When word reached land that the rig had sunk on the night of Valentine’s Day 1982, an entire community was struck with a loss so great that words cannot express their heartbreak. Twenty-seven other men from around Canada lost their lives aboard the ship, plunging 27 additional families into mourning. In total, 84 Canadians perished in the sinking of the Ocean Ranger.

“Marjorie is Alberta born and currently living in Peace River,” says Trottier. “She grew up in Calgary and at points in her dialogue references Claresholm as well. When her husband went to work for the Ocean Ranger, it was a bit of a separation issue for them. She was a city girl who moved into a rural setting. They were married for about a year before he left to work on the Ocean Ranger.”

According to Trottier, the character is tremendously funny despite her loss.

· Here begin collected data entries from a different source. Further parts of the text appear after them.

(** Small balances are carried exactly once.  A close bills the sum of the
    account's accumulating statements, marks each of them carried into the new
    statement, and leaves nothing else accumulating: afterwards the account's
    waiting balance is the new statement's amount if that one is itself too
    small to charge, and nothing otherwise.  Other accounts are untouched. *)
Theorem balances_carried_once env periodID db db' st period :
  query_row (fun p => str_eqb (pdID p) periodID) (dbPeriods db) = Ok period -> pdState period = PeriodOpen ->
  closePeriodTx stamp env periodID db = Ok (db', st) ->
  let account := pdAccount period in
  stCarriedFrom st = outstanding account (dbStatements db)
  /\ outstanding account (dbStatements db') = (if bool_decide (stState st = StatementAccumulating) then stAmountDue st else 0)
  /\ (forall s, s ∈ dbStatements db -> accumulating account s = true ->
        exists s', s' ∈ dbStatements db' /\ stID s' = stID s /\ stState s' = StatementCarried
                   /\ stCarriedInto s' = stID st /\ stAmountDue s' = stAmountDue s)
  /\ (forall s, s ∈ dbStatements db -> stAccount s <> account -> s ∈ dbStatements db').
Proof.
  intros Hp Ho H. destruct (close_cases _ _ _ _ _ H) as (period' & a & Hp' & _ & Ha & Ea & Hc).
  rewrite Hp in Hp'. injection Hp' as <-. destruct Hc as [(Hs & _)|[_ Hf]]; [congruence|].
  apply freeze_ok in Hf as (rates & totals & terminal & nm & next & mid & F). cbv zeta. rewrite <- Ea.
  assert (Hnew : forall s, s ∈ dbStatements db -> stID s <> stID st).
  { intros s Hin E. pose proof (existsb_false _ _ _ (fz_unique _ _ _ _ _ _ _ _ _ _ _ _ F) Hin) as Hx. cbn beta in Hx.
    by rewrite (proj2 (str_eqb_eq _ _) E) in Hx. }
  pose proof (fz_account _ _ _ _ _ _ _ _ _ _ _ _ F) as Eacc.
  rewrite (fz_statements _ _ _ _ _ _ _ _ _ _ _ _ F). split_and!; [apply F| | |].
  - rewrite map_app, outstanding_app, outstanding_carried by done. cbn [map]. rewrite carry_self by done.
    assert (Eb : accumulating (acID a) ((as_stored stamp st) <| stLines := [] |>) = bool_decide (stState st = StatementAccumulating)).
    { change (str_eqb (stAccount st) (acID a) && bool_decide (stState st = StatementAccumulating)
        = bool_decide (stState st = StatementAccumulating)). by rewrite Eacc, (proj2 (str_eqb_eq _ _) eq_refl). }
    unfold outstanding. rewrite filter_cons. rewrite <- Eb.
    destruct (accumulating (acID a) ((as_stored stamp st) <| stLines := [] |>)) eqn:E; [rewrite decide_True by done|by rewrite decide_False by done].
    change (0 + (stAmountDue st + 0) = stAmountDue st). lia.
  - intros s Hin Hacc. exists (carry (acID a) (stID st) (stamp (cxNow env)) s).
    split; [apply list_elem_of_fmap; exists s; set_solver|].
    unfold carry. rewrite Hacc, (proj2 (str_eqb_neq _ _) (Hnew s Hin)). done.
  - intros s Hin Hne. apply list_elem_of_fmap. exists s. split; [|set_solver].
    unfold carry, accumulating. by rewrite (proj2 (str_eqb_neq _ _) Hne).
Qed.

“She has humour about her life and her circumstances,” says Trottier. “She is also a bit rough around the edges, which are appealing qualities under her tragic circumstances. Having had three years to reflect on the tragedy, the play is about her having reconciliation, or a coming to terms with her deceased husband.”

Fittingly, Trottier expresses that Jewel takes its inspiration from Valentine’s Day, asking “what do you do when you are experiencing loss?”

“Marjorie touches on the whole human aspect of the grief and loss felt by so many because she takes it down to the level of a single person. She talks about what it was like to wait to find out if he was actually dead. It was hours before she knew for sure. Jewel is a nice story of human discovery and growth.”